• [EXERCISE REQUIREMENTS]
When you reach the line containing "attrs_eqb a b" in the entries below, begin reproducing lines exactly, and stop once the line containing "[node === parent.object]" is done.

★ ★ ★

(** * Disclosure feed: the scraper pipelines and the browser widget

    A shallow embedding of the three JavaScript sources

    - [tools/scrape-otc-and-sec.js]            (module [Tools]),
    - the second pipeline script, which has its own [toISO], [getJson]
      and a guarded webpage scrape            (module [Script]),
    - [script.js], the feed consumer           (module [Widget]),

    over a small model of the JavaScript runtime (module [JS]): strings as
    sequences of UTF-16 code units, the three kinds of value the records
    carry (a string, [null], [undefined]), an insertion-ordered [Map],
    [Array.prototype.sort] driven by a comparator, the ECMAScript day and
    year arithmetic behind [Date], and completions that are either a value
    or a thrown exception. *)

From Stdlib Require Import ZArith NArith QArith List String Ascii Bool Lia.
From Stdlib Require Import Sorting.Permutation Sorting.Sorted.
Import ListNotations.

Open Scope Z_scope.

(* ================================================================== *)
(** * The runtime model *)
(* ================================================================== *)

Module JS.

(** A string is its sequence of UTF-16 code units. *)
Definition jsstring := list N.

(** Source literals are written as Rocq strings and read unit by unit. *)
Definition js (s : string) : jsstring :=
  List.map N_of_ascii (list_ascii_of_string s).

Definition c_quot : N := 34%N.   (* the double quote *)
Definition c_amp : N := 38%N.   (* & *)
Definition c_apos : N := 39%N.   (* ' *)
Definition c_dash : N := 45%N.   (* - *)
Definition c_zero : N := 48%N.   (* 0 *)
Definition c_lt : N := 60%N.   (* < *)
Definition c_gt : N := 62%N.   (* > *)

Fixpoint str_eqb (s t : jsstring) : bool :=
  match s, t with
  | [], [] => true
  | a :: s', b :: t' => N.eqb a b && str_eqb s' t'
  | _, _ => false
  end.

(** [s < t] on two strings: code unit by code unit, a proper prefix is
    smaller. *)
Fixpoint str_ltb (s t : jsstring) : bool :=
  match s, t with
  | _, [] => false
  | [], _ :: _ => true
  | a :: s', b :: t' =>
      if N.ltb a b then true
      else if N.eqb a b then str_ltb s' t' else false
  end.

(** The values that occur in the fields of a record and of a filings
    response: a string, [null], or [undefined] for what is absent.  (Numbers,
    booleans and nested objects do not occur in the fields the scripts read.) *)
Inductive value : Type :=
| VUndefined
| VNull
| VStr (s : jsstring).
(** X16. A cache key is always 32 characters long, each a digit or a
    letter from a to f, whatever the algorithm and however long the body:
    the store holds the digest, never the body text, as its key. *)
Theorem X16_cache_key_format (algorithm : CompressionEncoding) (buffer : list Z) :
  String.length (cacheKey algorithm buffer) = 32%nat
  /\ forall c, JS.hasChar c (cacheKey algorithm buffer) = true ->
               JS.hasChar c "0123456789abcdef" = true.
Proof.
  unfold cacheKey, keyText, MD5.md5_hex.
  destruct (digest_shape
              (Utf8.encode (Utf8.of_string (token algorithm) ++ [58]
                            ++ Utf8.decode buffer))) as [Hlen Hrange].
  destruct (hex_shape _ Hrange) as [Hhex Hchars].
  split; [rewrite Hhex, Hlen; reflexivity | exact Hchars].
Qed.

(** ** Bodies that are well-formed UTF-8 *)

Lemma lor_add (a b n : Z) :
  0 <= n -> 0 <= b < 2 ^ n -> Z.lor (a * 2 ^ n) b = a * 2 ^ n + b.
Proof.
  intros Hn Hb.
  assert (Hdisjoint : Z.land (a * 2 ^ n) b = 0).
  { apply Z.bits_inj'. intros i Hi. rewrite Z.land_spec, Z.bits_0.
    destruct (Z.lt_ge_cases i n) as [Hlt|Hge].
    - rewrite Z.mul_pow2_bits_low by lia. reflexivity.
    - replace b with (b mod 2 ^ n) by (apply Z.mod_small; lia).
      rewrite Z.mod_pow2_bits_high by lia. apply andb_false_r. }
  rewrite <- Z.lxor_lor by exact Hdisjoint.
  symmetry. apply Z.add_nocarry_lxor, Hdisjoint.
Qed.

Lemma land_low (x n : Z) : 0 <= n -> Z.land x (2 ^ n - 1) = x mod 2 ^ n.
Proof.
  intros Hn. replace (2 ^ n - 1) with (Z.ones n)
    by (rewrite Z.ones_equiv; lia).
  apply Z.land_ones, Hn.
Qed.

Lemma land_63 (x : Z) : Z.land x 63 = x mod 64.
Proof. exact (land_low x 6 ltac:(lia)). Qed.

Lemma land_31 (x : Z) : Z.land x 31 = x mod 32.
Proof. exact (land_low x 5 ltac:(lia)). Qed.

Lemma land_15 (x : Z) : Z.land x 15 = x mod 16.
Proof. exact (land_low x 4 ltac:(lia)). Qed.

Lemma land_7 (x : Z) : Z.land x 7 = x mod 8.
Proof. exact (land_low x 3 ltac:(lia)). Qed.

★ ★ ★

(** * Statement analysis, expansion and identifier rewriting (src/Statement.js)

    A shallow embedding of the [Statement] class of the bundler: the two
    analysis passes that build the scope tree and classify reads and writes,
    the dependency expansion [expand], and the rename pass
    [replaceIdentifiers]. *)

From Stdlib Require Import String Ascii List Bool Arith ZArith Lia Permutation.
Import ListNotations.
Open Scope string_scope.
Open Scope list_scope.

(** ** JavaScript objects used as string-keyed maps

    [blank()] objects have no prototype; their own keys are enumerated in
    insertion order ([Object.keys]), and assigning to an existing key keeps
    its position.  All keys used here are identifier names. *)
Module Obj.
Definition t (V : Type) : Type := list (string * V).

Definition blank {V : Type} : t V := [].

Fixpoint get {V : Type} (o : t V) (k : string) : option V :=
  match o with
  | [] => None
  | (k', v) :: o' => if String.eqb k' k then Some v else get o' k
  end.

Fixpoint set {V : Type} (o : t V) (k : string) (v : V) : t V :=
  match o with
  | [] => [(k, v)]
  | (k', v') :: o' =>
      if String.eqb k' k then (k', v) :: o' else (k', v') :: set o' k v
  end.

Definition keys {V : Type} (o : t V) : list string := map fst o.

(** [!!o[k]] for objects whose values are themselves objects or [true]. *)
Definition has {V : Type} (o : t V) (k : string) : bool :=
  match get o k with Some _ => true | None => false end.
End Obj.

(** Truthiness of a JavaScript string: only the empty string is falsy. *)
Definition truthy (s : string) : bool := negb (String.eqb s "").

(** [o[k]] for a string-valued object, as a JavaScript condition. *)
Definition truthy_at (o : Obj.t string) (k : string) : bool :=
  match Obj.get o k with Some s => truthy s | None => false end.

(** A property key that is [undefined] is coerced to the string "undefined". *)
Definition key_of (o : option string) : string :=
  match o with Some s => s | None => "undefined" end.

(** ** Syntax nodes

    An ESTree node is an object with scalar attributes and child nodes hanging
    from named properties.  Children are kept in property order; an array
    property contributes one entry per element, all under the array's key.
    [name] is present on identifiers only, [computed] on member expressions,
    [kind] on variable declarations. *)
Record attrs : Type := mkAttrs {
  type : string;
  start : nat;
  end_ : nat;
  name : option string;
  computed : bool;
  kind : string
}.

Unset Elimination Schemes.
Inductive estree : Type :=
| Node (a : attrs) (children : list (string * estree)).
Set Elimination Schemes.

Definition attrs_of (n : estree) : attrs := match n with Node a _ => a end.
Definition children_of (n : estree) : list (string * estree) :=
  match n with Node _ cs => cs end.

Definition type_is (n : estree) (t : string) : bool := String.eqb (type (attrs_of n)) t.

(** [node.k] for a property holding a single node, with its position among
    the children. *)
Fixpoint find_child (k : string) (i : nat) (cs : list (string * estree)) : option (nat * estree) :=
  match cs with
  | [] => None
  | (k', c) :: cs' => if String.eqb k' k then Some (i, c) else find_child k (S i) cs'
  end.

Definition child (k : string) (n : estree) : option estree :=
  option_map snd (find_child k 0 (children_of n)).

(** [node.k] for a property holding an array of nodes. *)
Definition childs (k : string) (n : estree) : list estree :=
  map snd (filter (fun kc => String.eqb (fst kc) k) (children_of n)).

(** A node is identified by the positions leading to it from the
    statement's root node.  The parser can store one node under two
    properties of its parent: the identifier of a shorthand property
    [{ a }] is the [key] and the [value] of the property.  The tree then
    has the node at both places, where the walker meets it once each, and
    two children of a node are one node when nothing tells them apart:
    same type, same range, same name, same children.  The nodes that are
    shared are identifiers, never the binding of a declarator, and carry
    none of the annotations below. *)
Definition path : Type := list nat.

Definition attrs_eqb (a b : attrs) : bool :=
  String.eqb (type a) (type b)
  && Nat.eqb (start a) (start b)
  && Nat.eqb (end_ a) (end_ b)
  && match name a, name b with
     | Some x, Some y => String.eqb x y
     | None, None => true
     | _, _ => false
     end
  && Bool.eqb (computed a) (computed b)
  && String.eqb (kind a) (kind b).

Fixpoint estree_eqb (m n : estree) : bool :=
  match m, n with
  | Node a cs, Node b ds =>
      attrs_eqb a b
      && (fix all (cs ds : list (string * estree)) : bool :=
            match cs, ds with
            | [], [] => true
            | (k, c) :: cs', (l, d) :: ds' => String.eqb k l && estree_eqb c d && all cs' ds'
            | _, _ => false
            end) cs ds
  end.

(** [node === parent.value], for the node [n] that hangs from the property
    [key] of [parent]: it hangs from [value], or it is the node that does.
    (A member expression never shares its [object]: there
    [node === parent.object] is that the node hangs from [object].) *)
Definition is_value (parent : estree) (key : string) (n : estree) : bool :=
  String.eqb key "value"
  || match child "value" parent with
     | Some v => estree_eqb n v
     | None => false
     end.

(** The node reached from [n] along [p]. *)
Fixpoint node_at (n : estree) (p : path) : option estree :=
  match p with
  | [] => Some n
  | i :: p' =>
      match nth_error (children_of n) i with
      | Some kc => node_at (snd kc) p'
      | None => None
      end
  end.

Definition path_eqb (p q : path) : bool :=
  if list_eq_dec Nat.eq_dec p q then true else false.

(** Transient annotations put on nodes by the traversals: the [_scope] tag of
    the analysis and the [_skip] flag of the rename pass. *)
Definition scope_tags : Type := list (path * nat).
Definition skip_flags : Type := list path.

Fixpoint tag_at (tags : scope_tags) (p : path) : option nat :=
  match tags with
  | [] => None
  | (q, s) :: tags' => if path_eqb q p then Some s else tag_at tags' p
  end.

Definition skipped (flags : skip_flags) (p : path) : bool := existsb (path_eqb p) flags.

★ ★ ★

• [ANSWER TO THIS EXERCISE]
      attrs_eqb a b
      && (fix all (cs ds : list (string * estree)) : bool :=
            match cs, ds with
            | [], [] => true
            | (k, c) :: cs', (l, d) :: ds' => String.eqb k l && estree_eqb c d && all cs' ds'
            | _, _ => false
            end) cs ds
  end.

(** [node === parent.value], for the node [n] that hangs from the property
    [key] of [parent]: it hangs from [value], or it is the node that does.
    (A member expression never shares its [object]: there
    [node === parent.object] is that the node hangs from [object].) *)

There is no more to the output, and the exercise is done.